Thereafter, on August 3, 1944, the stock trustees prepared and caused to be mailed to all bondholders, who had not theretoforefiled consents to extension, a letter which stated that holders of $246,100 of par value of bonds had consented to the proposed extension of the bonds. ($185,300 of these consents were filed by the "Buder Syndicate" on July 26, 1944.) It pointed out that, if sufficient consents were not received, the bonds would mature and go into default and it reviewed the possibility of reorganization, litigation, expense and loss of interest which might ensue. Immediate consent *222 to the proposed extension was again recommended. The letter stated that Teter and Blair owned no bonds and that Buder represented the assignees of the stock trust certificates, had a minority interest therein and had an equitable interest in $105,100 of bonds. Certain arguments of an objector against postponing the maturity date of the bonds were mentioned. The letter further stated ". . . your trustees urge you to reach a conclusion at your earliest convenience."
Ultimately, consents were received from the holders of a total of $377,400 par value of the bonds (more than 75 percent of the outstanding bonds) and such consents (as the trial court found) were in form satisfactory to the indenture trustees and were accompanied by such evidence as said trustees required that the signatories were the owners of the bonds described in the consents. The corporation then executed and delivered an amendment of the indenture and Viola Fritsch, the record holder of all of the outstanding stock trust certificates, the Stock Trustees and the depositary executed an amendment extending the term of the Stock Trust Agreement. Other facts will be stated in the course of the opinion.

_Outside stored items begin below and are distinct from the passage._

Lemma markValue_nonneg (st : AppState) student sequence subject :
  Forall (fun m => 0 <= Number (Mark.marks m)) (marks st) ->
  0 <= markValue st student sequence subject.
Proof.
  intros H. unfold markValue.
  destruct (findMark _ _ _ _) as [m |] eqn:F; [| lra].
  apply find_some in F as [Hm _].
  rewrite List.Forall_forall in H. now apply H.
Qed.

Lemma sequenceAverageQ_nonneg (st : AppState) (student : Student.t) :
  Forall (fun m => 0 <= Number (Mark.marks m)) (marks st) ->
  0 <= sequenceAverageQ st student.
Proof.
  intros H. unfold sequenceAverageQ.
  destruct (Qltb 0 (possibleOf st)) eqn:P; [| lra].
  apply Qltb_lt in P.
  assert (Hm : 0 <= sequenceMarksOf st student (selectedSequence st)).
  { unfold sequenceMarksOf, sumQ. apply fold_Qplus_ge.
    apply Forall_map_intro. intros subject _. now apply markValue_nonneg. }
  assert (0 <= sequenceMarksOf st student (selectedSequence st) / possibleOf st).
  { apply Qle_shift_div_l; [exact P | lra]. }
  lra.
Qed.

(** X22.  A new student is ranked last.  When no stored mark is negative and
    no mark refers to the id the store gives the new student, the sequence
    result computed after [handleAddStudent] is the one computed before,
    every rank unchanged, followed by one row for the new student with total
    0, average 0 and the rank N + 1 for N students before. *)
Theorem added_student_ranks_last (t : string -> string) (uid docId : string)
    (st : AppState) (name : string) :
  (forall m, In m (marks st) -> Mark.studentId m <> docId) ->
  Forall (fun m => 0 <= Number (Mark.marks m)) (marks st) ->
  exists last,
    sequenceResults
      (calculateSequenceResults
         (fst (handleAddStudent t (Some uid) (Stored docId) st name)))
    = sequenceResults (calculateSequenceResults st) ++ [last]
    /\ SequenceResult.student last = name
    /\ SequenceResult.totalMarks last = 0
    /\ num_eq (SequenceResult.average last) (Fin 0)
    /\ SequenceResult.rank last = (length (students st) + 1)%nat.
Proof.
  intros Hfresh Hpos.
  cbn [handleAddStudent fst calculateSequenceResults sequenceResults].
  set (new := {| Student.id := docId; Student.name := name |}).
  set (st' := setStudents (students st ++ [new]) st).
  assert (Hrows : sequenceRows st' = sequenceRows st ++ [sequenceRow st' new]).
  { unfold sequenceRows. cbn [st' setStudents students].
    rewrite map_app. reflexivity. }
  assert (Htotal : sequenceMarksOf st' new (selectedSequence st') = 0).
  { unfold sequenceMarksOf, sumQ. apply fold_Qplus_zeros.
    intros subject _. unfold markValue, findMark.
    destruct (find _ (marks st')) as [m |] eqn:F; [| reflexivity].
    apply find_some in F as [Hm Pm].
    apply andb_prop in Pm as [Pm _]. apply andb_prop in Pm as [Pm _].
    apply String.eqb_eq in Pm. now destruct (Hfresh m Hm). }
  assert (Hsort : js_sort (fun a b => js_sub (SeqRow.average b) (SeqRow.average a))
                          (sequenceRows st')
                  = js_sort (fun a b => js_sub (SeqRow.average b)
                                               (SeqRow.average a))
                            (sequenceRows st)
                    ++ [sequenceRow st' new]).
  { rewrite Hrows. apply js_sort_keeps_last. intros y Hy.
    rewrite sequenceRows_spec in Hy. apply in_map_iff in Hy as (s & <- & _).
    rewrite sequenceRow_spec.
    cbn [specSequenceRow SeqRow.average js_sub js_gt].
    apply Qltb_ge.
    pose proof (sequenceAverageQ_nonneg st s Hpos) as Hs.
    unfold sequenceAverageQ at 1. rewrite Htotal.
    destruct (Qltb 0 (possibleOf st')).
    - assert (E : 0 / possibleOf st' * 20 == 0) by (unfold Qdiv; ring).
      rewrite E. lra.
    - lra. }
  exists (withSeqRank (length (students st)) (sequenceRow st' new)).
  split; [| split; [| split; [| split]]].
  - unfold sequenceRanked. rewrite Hsort, imap_app. f_equal.
    cbn [imap]. f_equal. f_equal.
    rewrite (Permutation_length (js_sort_perm _ _)).
    unfold sequenceRows. rewrite length_map. lia.
  - cbn [withSeqRank SequenceResult.student].
    rewrite sequenceRow_spec. reflexivity.
  - cbn [withSeqRank SequenceResult.totalMarks].
    rewrite sequenceRow_spec. exact Htotal.
  - cbn [withSeqRank SequenceResult.average].
    rewrite sequenceRow_spec. cbn [specSequenceRow SeqRow.average num_eq].
    unfold sequenceAverageQ. rewrite Htotal.
    destruct (Qltb 0 (possibleOf st')); [unfold Qdiv; ring | reflexivity].
  - reflexivity.
Qed.

Lemma added_student_ranks_last_witness :
  exists last,
    sequenceResults
      (calculateSequenceResults
         (fst (handleAddStudent (fun key => key) (Some "uid"%string)
                                (Stored "c") exampleState "C")))
    = sequenceResults (calculateSequenceResults exampleState) ++ [last]
    /\ SequenceResult.student last = "C"%string
    /\ SequenceResult.totalMarks last = 0
    /\ num_eq (SequenceResult.average last) (Fin 0)
    /\ SequenceResult.rank last = (length (students exampleState) + 1)%nat.
Proof.
  apply (added_student_ranks_last (fun key => key) "uid" "c" exampleState "C").
  - intros m Hm. cbn in Hm.
    repeat (destruct Hm as [<- | Hm]; [discriminate |]). contradiction.
  - repeat (apply List.Forall_cons; [discriminate |]). apply List.Forall_nil.
Defined.

(** ** Nothing entered *)

Lemma hasMarks_false (st : AppState) (m : Mark.t) :
  hasMarks st = false -> In m (marks st) -> Mark.marks m = MEmpty.
Proof.
  unfold hasMarks. intros H Hm.
  destruct (Mark.marks m) as [q |] eqn:E; [| reflexivity].
  assert (existsb (fun m => match Mark.marks m with
                            | MEmpty => false
                            | MNum _ => true
                            end) (marks st) = true); [| congruence].
  apply existsb_exists. exists m. now rewrite E.
Qed.

Lemma nothing_entered (st : AppState) (student : Student.t) (sequence : string) :
  hasMarks st = false -> sequenceMarksOf st student sequence = 0.
Proof.
  intros H. unfold sequenceMarksOf, sumQ. apply fold_Qplus_zeros.
  intros subject _. unfold markValue.
  destruct (findMark _ _ _ _) as [m |] eqn:F; [| reflexivity].
  apply find_some in F as [Hm _]. now rewrite (hasMarks_false st m H Hm).
Qed.

(** X23.  While [hasMarks] is false, which keeps the calculation buttons
    disabled, there is nothing to calculate: every student's sequence row
    would have total 0 and average 0, and every term row total 0 and
    average 0, for any list of sequences. *)
Theorem no_marks_all_zero (st : AppState) :
  hasMarks st = false ->
  (forall student,
      SeqRow.totalMarks (sequenceRow st student) = 0
      /\ num_eq (SeqRow.average (sequenceRow st student)) (Fin 0))
  /\ (forall sequences student,
        TermResult.totalMarks (termRow st sequences student) = 0
        /\ TermResult.average (termRow st sequences student) = Fin 0).
Proof.
  intros H. split.
  - intros student. rewrite sequenceRow_spec.
    cbn [specSequenceRow SeqRow.totalMarks SeqRow.average num_eq].
    unfold sequenceAverageQ. rewrite (nothing_entered st student _ H).
    split; [reflexivity |].
    destruct (Qltb 0 (possibleOf st)); [unfold Qdiv; ring | reflexivity].
  - intros sequences student. rewrite termRow_spec.
    unfold specTermRow, specTermAverage, specTermTotals.
    cbn [TermResult.totalMarks TermResult.average fst].
    assert (E : enteredSequences st student sequences = []).
    { unfold enteredSequences.
      induction sequences as [| sequence l IH]; [reflexivity |].
      cbn [List.filter]. unfold entered at 1.
      now rewrite (nothing_entered st student sequence H). }
    rewrite E. split; reflexivity.
Qed.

[1] Appellants urge that "the court erred in refusing to decree that appellants and the other bondholders are now the owners[958] of all of the stock of Lindell Tower Apartments, Inc." This contention is based on the theory that, under the indenture, title to the stock vested in the bondholders by reason of the default in payment of the bonds at maturity. Respondents contend that the indenture contains no unambiguous provision for such delivery of the stock to the indenture trustees for the benefit of the bondholders upon default of payment of the bondsat maturity and insist that "the failure to pay the bonds at maturity was specifically excluded from the events of defaults" requiring delivery of the stock to the indenture trustees. The contention as to ambiguity is not without some merit. The evidence further shows that, in the summer of 1944 and prior to the maturity of the bonds, it was well known to the stock trustees, who were also officers and directors of the corporation, that any demand by the indenture trustees upon the stock trustees for the stock of the corporation in the event of default in the payment of the bonds at maturity would result in litigation. The indenture trustees, with knowledge that the bonds were not so paid, gave no such notice as required by the indenture and made no demand upon the stock trustees for the stock of the corporation, and the trial court so found. Thirty days notice was required by the indenture. On the record presented, we may not further construe the alleged forfeiture provision of the indenture, nor determine the bondholders' right to either ownership or distribution of the stock. The assignment of error is overruled.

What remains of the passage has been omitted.